Lá dentro, uma roda de bicicleta separa o bar da oficina pilotada pelo mecânico Gustavo Silveira, que abre ao meio dia e funciona até as dez horas da noite.
O cenário interno obedece a certas prerrogativas, como fazer com que as pessoas se sintam num ambiente aberto, quase como se estivessem na rua. Afinal, a rua é o território de quem utiliza a bike como modo de vida ou simplesmente meio de locomoção.
Neste sentido, a escolha por um galpão de pé direito alto atende ao objetivo previamente estabelecido.
Além disso, a decoração busca a simplicidade absoluta e é toda ela feita de material reciclado. O balcão, por exemplo, em algum tempo distante foi uma coifa industrial. Já os bancos são pallets adaptados, ao passo que correias de bicicletas se transformam em luminárias e cinzeiros.
Nas paredes, as bikes penduradas complementam a decoração concebida pelos arquitetos Alex Pedretti e Florence Acosta e montada pela própria dona do bar.
Uma lojinha com roupas, mochilas e acessórios para bikes ocupa um cantinho do galpão. A exemplo da decoração, oferece só peças feitas com material reciclado.
Uma das atrações do ¡Dale! é o Bike Rolo, equipamento originalmente usado para treinamento de ciclistas que também é aplicado para competições. Como funciona?
Duas pessoas pedalam sem sair do lugar, produzindo uma energia que passa por um gerador e conduz eletricidade para que lâmpadas se acendam num painel de acordo com o desempenho de cada uma. É uma “corrida” de tiro curto. Ganha quem atingir primeiro a marca equivalente a 250 metros.
O Bike Rolo foi engendrado por estudantes do curso de Engenharia da UFRGS que gostam de pedalar.
– Quando sugeri, toparam na hora. Não existe equipamento igual a este no Brasil, garante Juliana.
As competições “oficiais” são realizadas uma vez por mês, mas o "brinquedo" (como o dispositivo é chamado por todo mundo no bar) está disponível para os clientes a qualquer momento.
Mais que um instrumento de lazer, porém, o Bike Rolo é uma forma de produzir energia sustentável. No momento, é apenas autossustentável, mas a intenção é que no futuro possa gerar a energia necessária para manter em funcionamento o bar inteiro, embora Juliana reconheça as dificuldades de materializar o projeto:
– O processo de produzir e armazenar energia é bem mais difícil do que imaginávamos no primeiro momento, mas a intenção não está descartada. Um dia a gente chega lá.

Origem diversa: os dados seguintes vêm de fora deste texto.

(** No reader, a reader whose bus fails, and a reader with the card. *)
Lemma postScan_outcomes_witness :
  Server.postScan "2025-10-21T10:30:00.000Z" Sample.bare
    = (Server.statusJson 503
         (JObj [ ("error", JStr "RFID reader not available") ]), Sample.bare)
  /\ fst (Server.postScan "2025-10-21T10:30:00.000Z"
            (Server.withReader Sample.bare
               (Sample.cardReader [Sample.busError; Sample.card])))
     = Server.statusJson 500
         (JObj [ ("error", JStr "Scan failed: SPI transfer failed") ])
  /\ snd (Server.postScan "2025-10-21T10:30:00.000Z"
            (Server.withReader Sample.bare
               (Sample.cardReader [Sample.busError; Sample.card])))
     = Server.withReader Sample.bare (Sample.cardReader [Sample.card])
  /\ fst (Server.postScan "2025-10-21T10:30:00.000Z" Sample.tapped)
     = Server.json
         (JObj [ ("uid", JStr "A1B2C3D4");
                 ("timestamp", JStr "2025-10-21T10:30:00.000Z") ]).
Proof.
  split; [|split; [|split]].
  - apply (proj1 (proj2 (postScan_outcomes "2025-10-21T10:30:00.000Z"
                           Sample.bare))).
    reflexivity.
  - destruct (proj2 (proj2 (postScan_outcomes "2025-10-21T10:30:00.000Z"
                (Server.withReader Sample.bare
                   (Sample.cardReader [Sample.busError; Sample.card]))))
                (Sample.cardReader [Sample.busError; Sample.card]) eq_refl)
      as [_ [_ [_ [Hthrow _]]]].
    apply Hthrow. reflexivity.
  - destruct (proj2 (proj2 (postScan_outcomes "2025-10-21T10:30:00.000Z"
                (Server.withReader Sample.bare
                   (Sample.cardReader [Sample.busError; Sample.card]))))
                (Sample.cardReader [Sample.busError; Sample.card]) eq_refl)
      as [Hstate _].
    rewrite Hstate. reflexivity.
  - destruct (proj2 (proj2 (postScan_outcomes "2025-10-21T10:30:00.000Z"
                Sample.tapped))
                (Sample.cardReader [Sample.card; Sample.card]) eq_refl)
      as [_ [_ [_ [_ Hnormal]]]].
    apply (Hnormal (Some "A1B2C3D4")). reflexivity.
Defined.

(** C10.  With a live reader whose driver reports no card, or a failed
    UID read, [readCard] resolves to [null] and the scan route answers 200
    with [{uid: null, timestamp}]. *)
Theorem postScan_no_card (now : string) (srv : Server.t)
    (r : RFIDReader.t) (dev : RFIDReader.MFRC522) (a : RFIDReader.Access) :
  Server.rfidReader srv = Some r ->
  RFIDReader.isInitialized r = true ->
  RFIDReader.reader r = Some dev ->
  a = fst (RFIDReader.nextAccess dev) ->
  RFIDReader.reset a = Normal tt ->
  RFIDReader.findCard a = Normal false \/
  (RFIDReader.findCard a = Normal true /\
   exists data, RFIDReader.getUid a = Normal (false, data)) ->
  fst (RFIDReader.readCard r) = Normal None
  /\ fst (Server.postScan now srv)
     = {| Server.status := 200;
          Server.body := JObj [ ("uid", JNull); ("timestamp", JStr now) ] |}.
Proof.
  intros Hr Hinit Hdev Ha Hreset Hcard.
  assert (Hread : fst (RFIDReader.readCard r) = Normal None).
  { unfold RFIDReader.readCard. rewrite Hinit, Hdev.
    destruct (RFIDReader.nextAccess dev) as [a' dev'] eqn:Hnext.
    cbn in Ha. subst a'. rewrite Hreset.
    destruct Hcard as [-> | [-> [data ->]]]; reflexivity. }
  split; [exact Hread|].
  unfold Server.postScan. rewrite Hr.
  destruct (RFIDReader.readCard r) as [result r']. cbn in Hread. subst result.
  reflexivity.
Qed.

(** A reader whose field is empty, behind the scan route. *)
Lemma postScan_no_card_witness :
  fst (RFIDReader.readCard (Sample.cardReader [RFIDReader.noCard]))
    = Normal None
  /\ fst (Server.postScan "2025-10-21T10:30:00.000Z"
            (Server.withReader Sample.bare
               (Sample.cardReader [RFIDReader.noCard])))
     = {| Server.status := 200;
          Server.body :=
            JObj [ ("uid", JNull);
                   ("timestamp", JStr "2025-10-21T10:30:00.000Z") ] |}.
Proof.
  apply (postScan_no_card "2025-10-21T10:30:00.000Z"
           (Server.withReader Sample.bare
              (Sample.cardReader [RFIDReader.noCard]))
           (Sample.cardReader [RFIDReader.noCard])
           {| RFIDReader.answers := [RFIDReader.noCard] |}
           RFIDReader.noCard);
    try reflexivity.
  left. reflexivity.
Defined.

(** ** The receipt formatter *)

Section Emission.

Import PrinterService.

Lemma emits_sendCommand (command : list Z) :
  emits (sendCommand command) [bufferFrom command].
Proof.
  intros this Hready. unfold ready in Hready. unfold sendCommand.
  destruct (isConnected this); [|discriminate].
  destruct (port this) as [sp|] eqn:Hport; [|discriminate].
  cbn in Hready. unfold write.
  destruct (outcomes sp) as [|[err|] later] eqn:Hout.
  - eexists. split; [reflexivity|]. unfold ready, output. cbn.
    rewrite Hport. auto.
  - discriminate.
  - eexists. split; [reflexivity|]. unfold ready, output. cbn.
    rewrite Hport. cbn in Hready. auto.
Qed.

Lemma emits_ret : emits (ret tt) [].
Proof.
  intros this Hready. exists this. rewrite app_nil_r. auto.
Qed.

Lemma emits_bind (c k : Action unit) (s1 s2 : list (list Z)) :
  emits c s1 -> emits k s2 -> emits (c ;; k) (List.app s1 s2).
Proof.
  intros Hc Hk this Hready.
  destruct (Hc this Hready) as [this1 [Hrun1 [Hready1 Hout1]]].
  destruct (Hk this1 Hready1) as [this2 [Hrun2 [Hready2 Hout2]]].
  exists this2. unfold bind. rewrite Hrun1, Hrun2, Hout2, Hout1.
  now rewrite app_assoc.
Qed.

Lemma emits_when (b : bool) (c : Action unit) (s : list (list Z)) :
  emits c s -> emits (when b c) (if b then s else []).
Proof.
  intros Hc. destruct b; [exact Hc | exact emits_ret].
Qed.

Lemma emits_printText (text : string) (options : Options) :
  emits (printText text options)
    (List.app (if center options then [COMMANDS.ALIGN_CENTER] else [])
    (List.app (if bold options then [COMMANDS.BOLD_ON] else [])
    (List.app (if doubleSize options then [COMMANDS.FONT_SIZE_DOUBLE] else [])
    (List.app [bufferFrom (List.app (JsString.utf8Bytes text) COMMANDS.FEED_LINE)]
    (List.app (if bold options then [COMMANDS.BOLD_OFF] else [])
    (List.app (if doubleSize options then [COMMANDS.FONT_SIZE_NORMAL] else [])
              (if center options then [COMMANDS.ALIGN_LEFT] else []))))))).
Proof.
  unfold printText.
  repeat apply emits_bind;
    try apply (emits_when _ _ [_]); apply emits_sendCommand.
Qed.

Lemma emits_printReceipt {host : Host} (data : ReceiptData) :
  exists segments,
    emits (printReceipt data) segments
    /\ hd_error segments = Some COMMANDS.INIT
    /\ last segments [] = COMMANDS.CUT_PAPER.
Proof.
  eexists. split.
  - unfold printReceipt.
    repeat (apply emits_bind;
            [first [apply emits_sendCommand | apply emits_printText]|]).
    apply emits_sendCommand.
  - split; vm_compute; reflexivity.
Qed.

Lemma emits_format {host : Host} (data : ReceiptData) :
  emits (printReceipt data) (format data)
  /\ hd_error (format data) = Some COMMANDS.INIT
  /\ last (format data) [] = COMMANDS.CUT_PAPER.
Proof.
  destruct (emits_printReceipt data) as [segments [Hemits [Hhd Hlast]]].
  assert (Hformat : format data = segments).
  { unfold format.
    destruct (Hemits blank eq_refl) as [this' [Hrun [_ Hout]]].
    rewrite Hrun. exact Hout. }
  rewrite Hformat. auto.
Qed.

End Emission.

Por ora, o mais importante é mostrar através do suor no rosto dos competidores o quão difícil é gerar energia e, por essa razão, como é importante não desperdiçá-la.
Faltou dizer que o cardápio do ¡Dale! é inteiramente vegano, o que não exclui opções de junkie food como fritas, pastéis e burgers.
– Vegano não significa saudável, apenas que não tem origem animal, esclarece a proprietária do bar, ela própria vegetariana, além de formada em Gastronomia.
Um dos pratos mais requisitados é a batata assada e depois frita, acompanhada de chilli e cheddar. Outra opção é o pastel com recheio de guisadinho de soja. Vale a pena experimentar também o burger de aipim.
O ¡Dale! segue uma tendência cada vez mais atual de proporcionar autonomia ao cliente na hora do atendimento. Não há garçom à disposição: a pessoa pede a comida que deseja e retira o prato diretamente no balcão, Há um local reservado para deixar a louça suja.
– O atendimento é feito com bom senso e carinho, afirma Juliana. Em seguida, ela acrescenta: – Eu sempre considerei um pouco agressiva a ideia de que alguém precise estar disponível para servir ou limpar a sujeira dos outros. Aqui, a pessoa que trabalha tem a mesma liberdade do cliente. Essa é uma bodega em que todo mundo colabora de alguma maneira.